The osteo was warm and very caring. She did a thorough exam and concluded that in fact, it wasn’t that the leg was shorter, but was rolling in too much. And those X-rays, well they can be biased she said. She felt the pelvis wasn’t the issue, but the muscles attaching the rib cage to the spine weren’t functioning properly. She pulled up diagrams up on the computer and educated him on how the muscles ‘work’ and where they can pull and lead to low back pain. The exam was very thorough and he left that day with renewed confidence.
Over the weeks she used special needles and movement techniques to help correct the pain. Immediately he felt better. Sure, the pain was coming back, but less so now. Yes, he thought, I am cured!! This person has fixed me. No one else found what she found.

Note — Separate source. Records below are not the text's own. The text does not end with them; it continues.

(** A digit string holds none of the separators of a counted file name. *)
Lemma parse_digits_ge (s : list Z) (acc v : Z) : 0 <= acc -> parse_digits acc s = Some v -> 0 <= v.
Proof.
  revert acc. induction s as [|c s IH]; intros acc Ha; simpl; [by intros [= <-]|].
  destruct (is_ascii_digit c) eqn:E; [|done]. apply IH.
  unfold is_ascii_digit in E. lia.
Qed.

Lemma parse_uint_bound (max : Z) (s : list Z) (v : Z) :
  0 <= max -> parse_uint max s = Some v -> 0 <= v <= max.
Proof.
  intros Hm. unfold parse_uint. cbv zeta. destruct (is_empty _); [done|].
  destruct (parse_digits 0 _) eqn:E; [|done]. destruct (Z.leb_spec z max); [|done].
  intros [= <-]. apply parse_digits_ge in E; lia.
Qed.

Lemma digits_lack (c : Z) (s : list Z) :
  is_ascii_digit c = false -> Forall (fun d => is_ascii_digit d = true) s ->
  Forall (fun d => (c =? d) = false) s.
Proof.
  intros Hc Hs. eapply Forall_impl; [exact Hs|]. intros d Hd. apply Z.eqb_neq. intros ->. congruence.
Qed.

(** ** Lemmas on splitting and joining *)
Lemma split_on_cons (p : Z -> bool) (w : list Z) (c : Z) (s : list Z) :
  Forall (fun x => p x = false) w -> p c = true ->
  split_on p (w ++ c :: s) = w :: split_on p s.
Proof.
  intros Hw Hc. induction Hw as [|x w Hx _ IH]; simpl; [by rewrite Hc|]. by rewrite Hx, IH.
Qed.

Lemma split_on_none (p : Z -> bool) (w : list Z) :
  Forall (fun x => p x = false) w -> split_on p w = [w].
Proof. induction 1 as [|x w Hx _ IH]; simpl; [done|]. by rewrite Hx, IH. Qed.

Lemma split_on_words (p : Z -> bool) (s : list Z) :
  Forall (Forall (fun x => p x = false)) (split_on p s).
Proof.
  induction s as [|c s IH]; simpl; [by repeat constructor|]. destruct (p c) eqn:E.
  - by constructor.
  - destruct (split_on p s) as [|w ws]; [by repeat constructor|].
    apply Forall_cons in IH as [? ?]. by repeat constructor.
Qed.

Lemma split_on_nonempty (p : Z -> bool) (s : list Z) : split_on p s <> [].
Proof. destruct s; simpl; [done|]. destruct (p z); [done|]. by destruct (split_on p s). Qed.

Lemma split_on_join (p : Z -> bool) (c : Z) (ws : list (list Z)) :
  p c = true -> Forall (Forall (fun x => p x = false)) ws -> ws <> [] ->
  split_on p (join_with [c] ws) = ws.
Proof.
  intros Hc Hws. induction Hws as [|w ws Hw Hws IH]; intros Hne; [done|].
  destruct ws as [|w' ws]; [by apply split_on_none|].
  change (join_with [c] (w :: w' :: ws)) with (w ++ c :: join_with [c] (w' :: ws)).
  rewrite split_on_cons by done. by rewrite IH.
Qed.

Definition is_word (w : list Z) : Prop :=
  w <> [] /\ Forall (fun x => is_whitespace x = false) w.

Lemma split_whitespace_words (s : list Z) : Forall is_word (split_whitespace s).
Proof.
  unfold split_whitespace. pose proof (split_on_words is_whitespace s) as H.
  induction H as [|w ws Hw _ IH]; simpl; [done|].
  destruct w; simpl; [done|]. by constructor.
Qed.

Lemma filter_nonempty_words (ws : list (list Z)) :
  Forall is_word ws -> List.filter (fun w => negb (is_empty w)) ws = ws.
Proof.
  induction 1 as [|w ws [Hw _] _ IH]; simpl; [done|]. destruct w; [done|]. simpl. by rewrite IH.
Qed.

Lemma split_whitespace_join (ws : list (list Z)) :
  Forall is_word ws -> split_whitespace (join_with [c_space] ws) = ws.
Proof.
  intros H. unfold split_whitespace. destruct (decide (ws = [])) as [->|Hne]; [done|].
  rewrite split_on_join; [by apply filter_nonempty_words|done| |done].
  eapply Forall_impl; [exact H|]. by intros w [_ ?].
Qed.

Lemma Forall_list_filter {A : Type} (P : A -> Prop) (f : A -> bool) (l : list A) :
  Forall P l -> Forall P (List.filter f l).
Proof. induction 1; simpl; [done|]. destruct (f x); auto. Qed.

Lemma list_filter_all {A : Type} (f : A -> bool) (l : list A) :
  Forall (fun x => f x = true) (List.filter f l).
Proof. induction l as [|x l IH]; simpl; [done|]. destruct (f x) eqn:E; auto. Qed.

Lemma replace_char_lacks (c d : Z) (s : list Z) :
  c <> d -> Forall (fun x => x <> c) (replace_char c [d] s).
Proof.
  intros Hne. induction s as [|x s IH]; simpl; [done|].
  destruct (Z.eqb_spec c x); simpl; constructor; auto.
Qed.

Lemma replace_char_id (c : Z) (by_ s : list Z) :
  Forall (fun x => x <> c) s -> replace_char c by_ s = s.
Proof.
  induction 1 as [|x s Hx _ IH]; simpl; [done|].
  destruct (Z.eqb_spec c x); [congruence|]. simpl. by rewrite IH.
Qed.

But by the 4th week, the results weren’t quite the same. However, he now deeply trusted her and was willing to follow the program and stick it out. He gave it 6 full months. He had needling, muscle energy techniques, manipulations, specialized stretching, home exercises, but alas the pain still clung to him.
Pain and Depression
By now he was thoroughly depressed and anxious. He dropped osteo and went to a Chinese massage. He tried acupuncture. He got on a traction machine. He tried what he felt like was everything, but nothing worked. He felt frail. He felt like his body couldn’t move, and that his spine could snap at any time. He felt useless, was putting on weight, and he felt very alone. No one could understand just how bad his pain was and how much it that small little tweak had ruined his life. This is when he came to see me.
His neighbor had seen me and told him I was excellent at doing some of those techniques. He said he ‘absolutely had’ to come and see me. I still remember that first session, where with a mix of hope and skepticism he told me his story.
It is right here that I need to confess something that is the reason for writing this entire blog. If this was 5 years ago, I would have gone through the EXACT same process as the other practitioners mentioned. They were completely justified in doing what they did, and I would have and still do many of the same things.
But science has taught us a lot recently about the body and about how pain works, and I feel like it is necessary to start to unpeel many of the issues we see in current front line health care.
You see, what many health practitioners are coming to realize is that WE (and I have to shoulder as much blame as anyone) have just as much an impact on someone’s progress as the actual injury itself.
To understand this, you need to understand a few things.
The first lesson to learn is when an injury becomes persistent (that is lasting for longer than 12 weeks) it is not that relevant when it comes to how much pain you are experiencing. I know this is a polarizing statement but keep reading.
Pain is a production of our nervous system. When you go under an anesthetic, they put your brain to sleep, not your body. The brain takes many inputs such as how tired you are, how stressed and irritable your feeling, have you had a bad injury before, how you were brought up, your relationship etc AND the actual injury itself, to come up with an output of what we experience as pain.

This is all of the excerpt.